2023 - 21 minutes
France - Fiction
Production : Melodrama
synopsis
Alfredo, jeune étudiant italien, file à vélo dans les rues de la ville lorsqu’il est surpris par un orage. Cherchant à s’abriter, il est attiré par l’étrange appel émanant d’un cinéma porno qui semble sorti d’un autre temps…
biographie
Julian McKinnon
Julian McKinnon (Italie/Royaume-Uni, 1986) est scénariste et réalisateur basé à Marseille. Il a coécrit le court-métrage Héroïnes d'Astré Desrives, Grand prix du festival Chéries-Chéris en 2023. Son court-métrage La vedova nera (2023), coécrit et coréalisé avec fiume, a été présenté en première au Festival de Locarno en 2023. Il a ensuite écrit et réalisé Blanquette de veau, lauréat du concours de séries courtes "5x2", organisé par le GREC (Groupe de recherches et d'essais cinématographiques) en partenariat avec la Cinémathèque de Grenoble et France 2.

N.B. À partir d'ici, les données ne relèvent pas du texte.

(* ===== verification/SnapshotData.v ===== *)
(** * core/src/index_store.rs: a snapshot and how it is built

    A snapshot is a table of rows with everything derived from it: the slots
    of the persistent ids, the set of live slots, posting maps, numeric
    columns and sorted orders.  Here are its data, the preparation of a row
    ([IndexedFile::prepare]), and the construction of a snapshot from rows
    ([from_rows], [build_prepared_indexes]); the invariant [snapshot_ok] says
    what each part is in terms of the rows.

    A row of the table is read as the owned row it stands for ([view_row]);
    [None] is a panic.  Not part of the model: the pool of shared labels and
    the shared storage of unchanged parts (values here), and the caches of
    pages and matches. *)
From S2P Require Import Prelude Bitmap OrderedMerge SlotOrder NaturalOrder Text TextView Float QueryLex QueryNumber QuerySyntax.
From S2P Require Import FileEntry ResultOrder SlotSort SnapshotOrders SnapshotSort FileSlots PostingMap.
From S2P Require MetadataPostings NumericColumns NameColumn.
From S2P Require Import Columns IntegerColumn TextPool EntryChunk EntryPool EntryCompact EntryTable NumericColumns.

(** ** Rows *)

Section rows.
Context `{Json, Unicode}.
(** [shared_search_fold] *)
Definition shared_search_fold (t folded : text) : text :=
  if is_ascii t then folded
  else let searchable := fold_search t in if decide (searchable = folded) then folded else searchable.
Definition with_derived (f : IndexedFile) (folded_name_ folded_extension_ folded_path_ search_name_ search_path_ parent_ : text) :
    IndexedFile :=
  {| i_id := i_id f; i_size := i_size f; i_modified := i_modified f; i_created := i_created f;
     i_changed := i_changed f; i_modified_ns := i_modified_ns f; i_changed_ns := i_changed_ns f;
     i_file_id := i_file_id f; i_parent_id := i_parent_id f; i_flags := i_flags f;
     i_path := i_path f; i_name := i_name f; i_folded_name := folded_name_; i_folded_path := folded_path_;
     i_search_name := search_name_; i_search_path := search_path_; i_parent := parent_;
     i_extension := i_extension f; i_folded_extension := folded_extension_; i_volume_id := i_volume_id f;
     i_is_dir := i_is_dir f; i_is_symlink := i_is_symlink f; i_content_indexed := i_content_indexed f;
     i_properties := i_properties f |}.
Definition prepare (f : IndexedFile) : IndexedFile :=
  let folded_name_ := fold (i_name f) in
  let folded_path_ := fold (i_path f) in
  with_derived f folded_name_ (fold (i_extension f)) folded_path_
    (shared_search_fold (i_name f) folded_name_) (shared_search_fold (i_path f) folded_path_)
    (default [] (path_parent (i_path f))).
(** The columns of the row before are taken over where their sources agree. *)
Definition prepare_replacement (f : IndexedFile) (previous : option IndexedFile) : IndexedFile :=
  match previous with
  | None => prepare f
  | Some p =>
    let '(folded_name_, search_name_) :=
      if decide (i_name f = i_name p) then (i_folded_name p, i_search_name p)
      else (fold (i_name f), shared_search_fold (i_name f) (fold (i_name f))) in
    let folded_extension_ :=
      if decide (i_extension f = i_extension p) then i_folded_extension p else fold (i_extension f) in
    let '(folded_path_, search_path_, parent_) :=
      if decide (i_path f = i_path p) then (i_folded_path p, i_search_path p, i_parent p)
      else
        let parent_ := path_parent (i_path f) in
        (fold (i_path f), shared_search_fold (i_path f) (fold (i_path f)),
         if decide (parent_ = Some (i_parent p)) then i_parent p else default [] parent_) in
    with_derived f folded_name_ folded_extension_ folded_path_ search_name_ search_path_ parent_
  end.
End rows.

(** [compare_names], and on slots as in [slot_compare] *)
Definition compare_names `{FileEntry F} (a b : F) : comparison :=
  then_with (natural_cmp_folded (utf8 (folded_name a)) (utf8 (folded_name b)))
    (then_with (path_cmp (path a) (path b)) (Z.compare (id a) (id b))).
Definition slot_compare_names `{FileEntry F} (row : N → option F) (a b : N) : comparison :=
  match row a, row b with
  | Some x, Some y => compare_names x y
  | None, None => Eq
  | None, Some _ => Lt
  | Some _, None => Gt
  end.

(** ** The snapshot *)

Section snapshot.
Context {B : Type} `{Roaring B, RoaringBytes B} `{JsonShape, Unicode} {Sec : Type} `{!UnstableSort}.
Notation SlotOrder := (SlotOrder Sec).
Notation EntryTable := (EntryTable B Sec).

Record SnapshotData := {
  entries : EntryTable;
  file_slots : FileSlots;
  sn_live : B;
  trigrams : PostingMap B;
  sn_name_order : SlotOrder;
  sn_path_order : SlotOrder;
  sn_path_ties : B;
  metadata_postings : MetadataPostings.MetadataPostings (B := B);
  numeric_columns : NumericColumns B;
  name_column : NameColumn.NameColumn B Sec;
  generation : N;
  content_revision : N;
  cached_orders : list (ResultOrder * SlotOrder);   (* [cache.orders()] *)
}.

(** [entries.get(slot)] and [entries.at(slot)], as owned rows *)
Definition old_row (tb : EntryTable) (slot : nat) : option (option IndexedFile) :=
  v ← get tb slot;
  match v with None => Some None | Some v => r ← view_row v; Some (Some r) end.
Definition row_of (tb : EntryTable) (slot : N) : option IndexedFile := v ← at_ tb (N.to_nat slot); view_row v.
Definition id_at (tb : EntryTable) (slot : nat) : option Z :=
  v ← at_ tb slot; view_i64 (view_chunk v) FId (view_slot v).
Definition slot_for_id (sn : SnapshotData) (id : Z) : option (option nat) :=
  slots_get (id_at (entries sn)) (file_slots sn) id.
Definition snapshot_len (sn : SnapshotData) : nat := bm_len (sn_live sn).
Definition visible_entries (sn : SnapshotData) : option (list IndexedFile) :=
  mapM (row_of (entries sn)) (bm_iter (sn_live sn)).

Parallèlement à son activité de cinéaste, il travaille dans la programmation et la coordination de projets culturels. Après avoir collaboré avec le Mucem et la Fondation Camargo, il est aujourd'hui rattaché au Laboratoire d’Études en Sciences des Arts d’Aix-Marseille Université, où il coordonne un projet de recherche, de création et d’action sur la polyvocalité et les communautés patrimoniales, incluant un film documentaire réalisé en collectif.
fiume
Réalisateur et activiste, fiume – à écrire sans F majuscule – fait depuis le début des années 2010 des films militants, de documentaire ou de fiction, souvent bricolés en vidéo sur la base d'archives préexistantes. Citons à ce titre Pornation (2012), Vos papiers (2013) ou encore Deep Outside (2017).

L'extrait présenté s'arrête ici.